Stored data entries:

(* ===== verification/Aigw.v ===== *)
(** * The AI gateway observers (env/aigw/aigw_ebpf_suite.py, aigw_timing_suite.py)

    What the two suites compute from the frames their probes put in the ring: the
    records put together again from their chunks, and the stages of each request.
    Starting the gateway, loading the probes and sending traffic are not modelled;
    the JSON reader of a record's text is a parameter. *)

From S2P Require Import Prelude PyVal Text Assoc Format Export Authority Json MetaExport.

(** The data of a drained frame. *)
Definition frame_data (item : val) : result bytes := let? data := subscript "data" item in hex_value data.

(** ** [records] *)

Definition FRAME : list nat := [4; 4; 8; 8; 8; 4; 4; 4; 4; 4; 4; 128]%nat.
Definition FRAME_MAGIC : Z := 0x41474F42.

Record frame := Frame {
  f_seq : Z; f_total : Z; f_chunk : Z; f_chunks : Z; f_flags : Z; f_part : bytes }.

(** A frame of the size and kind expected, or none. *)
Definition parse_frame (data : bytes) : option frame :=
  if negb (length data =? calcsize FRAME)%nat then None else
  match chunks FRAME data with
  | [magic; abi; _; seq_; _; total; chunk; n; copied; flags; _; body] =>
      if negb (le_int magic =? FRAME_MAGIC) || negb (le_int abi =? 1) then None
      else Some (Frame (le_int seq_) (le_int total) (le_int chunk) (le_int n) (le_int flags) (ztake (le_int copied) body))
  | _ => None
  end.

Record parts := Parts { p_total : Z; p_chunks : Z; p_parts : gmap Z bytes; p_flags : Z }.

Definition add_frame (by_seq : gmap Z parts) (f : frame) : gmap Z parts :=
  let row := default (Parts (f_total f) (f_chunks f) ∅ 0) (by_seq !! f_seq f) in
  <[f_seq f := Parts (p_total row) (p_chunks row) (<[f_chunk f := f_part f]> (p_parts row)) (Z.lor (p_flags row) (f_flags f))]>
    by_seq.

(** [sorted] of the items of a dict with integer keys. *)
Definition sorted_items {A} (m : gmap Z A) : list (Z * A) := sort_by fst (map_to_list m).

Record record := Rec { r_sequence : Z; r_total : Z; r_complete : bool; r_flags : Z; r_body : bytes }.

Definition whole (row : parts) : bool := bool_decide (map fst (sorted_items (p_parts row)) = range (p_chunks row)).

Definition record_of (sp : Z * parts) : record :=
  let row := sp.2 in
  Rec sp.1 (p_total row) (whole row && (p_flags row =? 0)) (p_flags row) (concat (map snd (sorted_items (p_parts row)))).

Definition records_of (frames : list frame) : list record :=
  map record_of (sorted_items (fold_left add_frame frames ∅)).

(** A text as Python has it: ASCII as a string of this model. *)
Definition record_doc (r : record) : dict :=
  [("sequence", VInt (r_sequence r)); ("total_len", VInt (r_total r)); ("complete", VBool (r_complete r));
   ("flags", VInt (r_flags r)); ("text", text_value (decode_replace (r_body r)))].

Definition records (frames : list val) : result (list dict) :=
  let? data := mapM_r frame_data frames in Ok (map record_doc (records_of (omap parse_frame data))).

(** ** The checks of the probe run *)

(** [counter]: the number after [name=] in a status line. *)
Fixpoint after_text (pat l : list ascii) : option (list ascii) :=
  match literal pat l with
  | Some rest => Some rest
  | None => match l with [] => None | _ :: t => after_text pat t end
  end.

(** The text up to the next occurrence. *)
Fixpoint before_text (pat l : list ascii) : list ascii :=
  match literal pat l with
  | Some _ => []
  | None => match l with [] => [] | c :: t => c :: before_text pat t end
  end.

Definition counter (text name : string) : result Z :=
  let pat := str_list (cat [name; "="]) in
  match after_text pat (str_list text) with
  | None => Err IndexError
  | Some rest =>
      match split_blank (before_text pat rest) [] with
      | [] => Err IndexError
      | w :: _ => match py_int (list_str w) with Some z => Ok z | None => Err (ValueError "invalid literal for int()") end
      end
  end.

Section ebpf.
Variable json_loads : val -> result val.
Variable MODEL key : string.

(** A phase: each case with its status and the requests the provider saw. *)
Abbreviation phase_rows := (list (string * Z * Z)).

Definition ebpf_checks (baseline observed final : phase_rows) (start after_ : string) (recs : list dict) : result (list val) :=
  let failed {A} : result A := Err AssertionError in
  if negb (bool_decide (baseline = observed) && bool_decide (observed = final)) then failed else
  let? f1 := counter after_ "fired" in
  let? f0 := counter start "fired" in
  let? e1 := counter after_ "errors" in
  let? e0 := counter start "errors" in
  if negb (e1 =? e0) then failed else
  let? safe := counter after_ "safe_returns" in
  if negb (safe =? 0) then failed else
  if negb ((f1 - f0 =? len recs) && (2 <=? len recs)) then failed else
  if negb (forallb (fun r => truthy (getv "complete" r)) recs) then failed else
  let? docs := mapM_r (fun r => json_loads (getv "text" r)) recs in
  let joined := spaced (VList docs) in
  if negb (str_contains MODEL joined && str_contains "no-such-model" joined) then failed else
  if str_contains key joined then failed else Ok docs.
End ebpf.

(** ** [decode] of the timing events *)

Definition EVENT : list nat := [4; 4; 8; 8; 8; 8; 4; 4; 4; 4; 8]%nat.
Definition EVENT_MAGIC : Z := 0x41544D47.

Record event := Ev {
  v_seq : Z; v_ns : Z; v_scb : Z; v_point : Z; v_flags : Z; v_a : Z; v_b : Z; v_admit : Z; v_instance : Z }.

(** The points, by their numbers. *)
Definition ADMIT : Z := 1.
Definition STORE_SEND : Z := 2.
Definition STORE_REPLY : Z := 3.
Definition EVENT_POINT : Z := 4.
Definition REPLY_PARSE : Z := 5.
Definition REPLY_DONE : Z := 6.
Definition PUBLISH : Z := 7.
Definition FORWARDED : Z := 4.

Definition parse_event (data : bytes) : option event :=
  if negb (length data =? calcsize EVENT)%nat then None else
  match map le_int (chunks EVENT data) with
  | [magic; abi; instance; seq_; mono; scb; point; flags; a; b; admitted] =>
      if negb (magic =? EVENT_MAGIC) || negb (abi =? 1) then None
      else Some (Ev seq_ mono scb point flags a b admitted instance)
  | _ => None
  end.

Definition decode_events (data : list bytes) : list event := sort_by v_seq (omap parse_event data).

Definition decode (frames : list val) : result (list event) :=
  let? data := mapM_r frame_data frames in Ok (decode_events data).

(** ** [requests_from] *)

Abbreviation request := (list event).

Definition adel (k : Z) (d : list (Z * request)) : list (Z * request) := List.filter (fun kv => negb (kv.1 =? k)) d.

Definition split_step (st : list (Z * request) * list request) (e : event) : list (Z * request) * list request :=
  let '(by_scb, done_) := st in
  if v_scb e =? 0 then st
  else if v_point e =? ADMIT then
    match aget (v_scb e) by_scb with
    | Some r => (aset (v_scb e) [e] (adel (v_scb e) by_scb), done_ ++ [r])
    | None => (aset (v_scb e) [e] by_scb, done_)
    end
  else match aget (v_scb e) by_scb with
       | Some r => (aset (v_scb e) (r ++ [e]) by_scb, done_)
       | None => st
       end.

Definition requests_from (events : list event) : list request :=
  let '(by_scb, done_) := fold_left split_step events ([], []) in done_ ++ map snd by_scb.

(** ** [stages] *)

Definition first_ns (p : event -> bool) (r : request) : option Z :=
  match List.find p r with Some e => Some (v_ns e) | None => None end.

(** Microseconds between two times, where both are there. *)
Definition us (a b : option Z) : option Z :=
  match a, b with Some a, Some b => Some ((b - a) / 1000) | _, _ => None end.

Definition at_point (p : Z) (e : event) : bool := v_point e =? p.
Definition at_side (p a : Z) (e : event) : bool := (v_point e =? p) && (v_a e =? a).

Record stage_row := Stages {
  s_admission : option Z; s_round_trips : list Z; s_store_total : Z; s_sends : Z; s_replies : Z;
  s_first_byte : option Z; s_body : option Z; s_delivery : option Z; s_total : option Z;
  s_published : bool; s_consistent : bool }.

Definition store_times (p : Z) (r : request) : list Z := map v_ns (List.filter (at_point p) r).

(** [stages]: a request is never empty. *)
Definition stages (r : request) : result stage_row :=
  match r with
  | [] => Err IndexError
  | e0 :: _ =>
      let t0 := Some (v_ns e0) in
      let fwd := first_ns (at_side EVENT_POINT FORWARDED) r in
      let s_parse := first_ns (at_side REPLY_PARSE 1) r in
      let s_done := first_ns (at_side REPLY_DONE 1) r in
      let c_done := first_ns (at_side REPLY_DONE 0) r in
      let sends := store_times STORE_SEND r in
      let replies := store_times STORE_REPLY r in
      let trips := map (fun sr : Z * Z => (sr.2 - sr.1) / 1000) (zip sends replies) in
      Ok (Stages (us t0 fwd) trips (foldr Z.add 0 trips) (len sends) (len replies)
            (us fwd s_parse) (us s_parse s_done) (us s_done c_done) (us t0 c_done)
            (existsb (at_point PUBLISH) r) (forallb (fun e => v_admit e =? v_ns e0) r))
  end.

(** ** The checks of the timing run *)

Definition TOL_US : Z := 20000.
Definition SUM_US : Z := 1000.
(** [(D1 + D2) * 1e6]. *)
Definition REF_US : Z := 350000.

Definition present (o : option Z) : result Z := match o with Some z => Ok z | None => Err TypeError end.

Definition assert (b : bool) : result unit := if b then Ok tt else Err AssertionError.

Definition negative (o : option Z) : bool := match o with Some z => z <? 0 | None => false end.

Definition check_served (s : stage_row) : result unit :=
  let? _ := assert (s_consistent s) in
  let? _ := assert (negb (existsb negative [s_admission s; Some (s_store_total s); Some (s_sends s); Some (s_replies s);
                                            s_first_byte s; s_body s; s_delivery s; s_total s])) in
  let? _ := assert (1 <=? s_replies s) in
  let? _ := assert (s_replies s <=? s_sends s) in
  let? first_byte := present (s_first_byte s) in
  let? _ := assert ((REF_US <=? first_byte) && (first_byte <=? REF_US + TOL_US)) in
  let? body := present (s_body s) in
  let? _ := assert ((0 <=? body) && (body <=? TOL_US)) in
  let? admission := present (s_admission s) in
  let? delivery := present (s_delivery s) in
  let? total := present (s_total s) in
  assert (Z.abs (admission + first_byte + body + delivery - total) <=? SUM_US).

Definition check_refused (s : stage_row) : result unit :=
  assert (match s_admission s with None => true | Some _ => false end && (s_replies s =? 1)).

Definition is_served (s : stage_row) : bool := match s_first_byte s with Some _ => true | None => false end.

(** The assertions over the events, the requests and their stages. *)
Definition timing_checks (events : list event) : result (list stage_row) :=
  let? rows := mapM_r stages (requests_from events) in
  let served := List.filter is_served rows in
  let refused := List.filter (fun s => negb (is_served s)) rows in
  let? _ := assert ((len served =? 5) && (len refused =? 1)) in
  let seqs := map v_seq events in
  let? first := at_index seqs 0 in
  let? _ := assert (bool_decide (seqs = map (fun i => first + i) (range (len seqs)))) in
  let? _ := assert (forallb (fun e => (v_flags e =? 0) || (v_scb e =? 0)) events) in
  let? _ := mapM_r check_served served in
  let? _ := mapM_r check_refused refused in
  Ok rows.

=== What the task requires ===
Restate word for word only the lines above from the line containing "match split_blank (before_text" to the line containing "if negb (forallb", both of them included.

=== Exercise result ===
      match split_blank (before_text pat rest) [] with
      | [] => Err IndexError
      | w :: _ => match py_int (list_str w) with Some z => Ok z | None => Err (ValueError "invalid literal for int()") end
      end
  end.

Section ebpf.
Variable json_loads : val -> result val.
Variable MODEL key : string.

(** A phase: each case with its status and the requests the provider saw. *)
Abbreviation phase_rows := (list (string * Z * Z)).

Definition ebpf_checks (baseline observed final : phase_rows) (start after_ : string) (recs : list dict) : result (list val) :=
  let failed {A} : result A := Err AssertionError in
  if negb (bool_decide (baseline = observed) && bool_decide (observed = final)) then failed else
  let? f1 := counter after_ "fired" in
  let? f0 := counter start "fired" in
  let? e1 := counter after_ "errors" in
  let? e0 := counter start "errors" in
  if negb (e1 =? e0) then failed else
  let? safe := counter after_ "safe_returns" in
  if negb (safe =? 0) then failed else
  if negb ((f1 - f0 =? len recs) && (2 <=? len recs)) then failed else
  if negb (forallb (fun r => truthy (getv "complete" r)) recs) then failed else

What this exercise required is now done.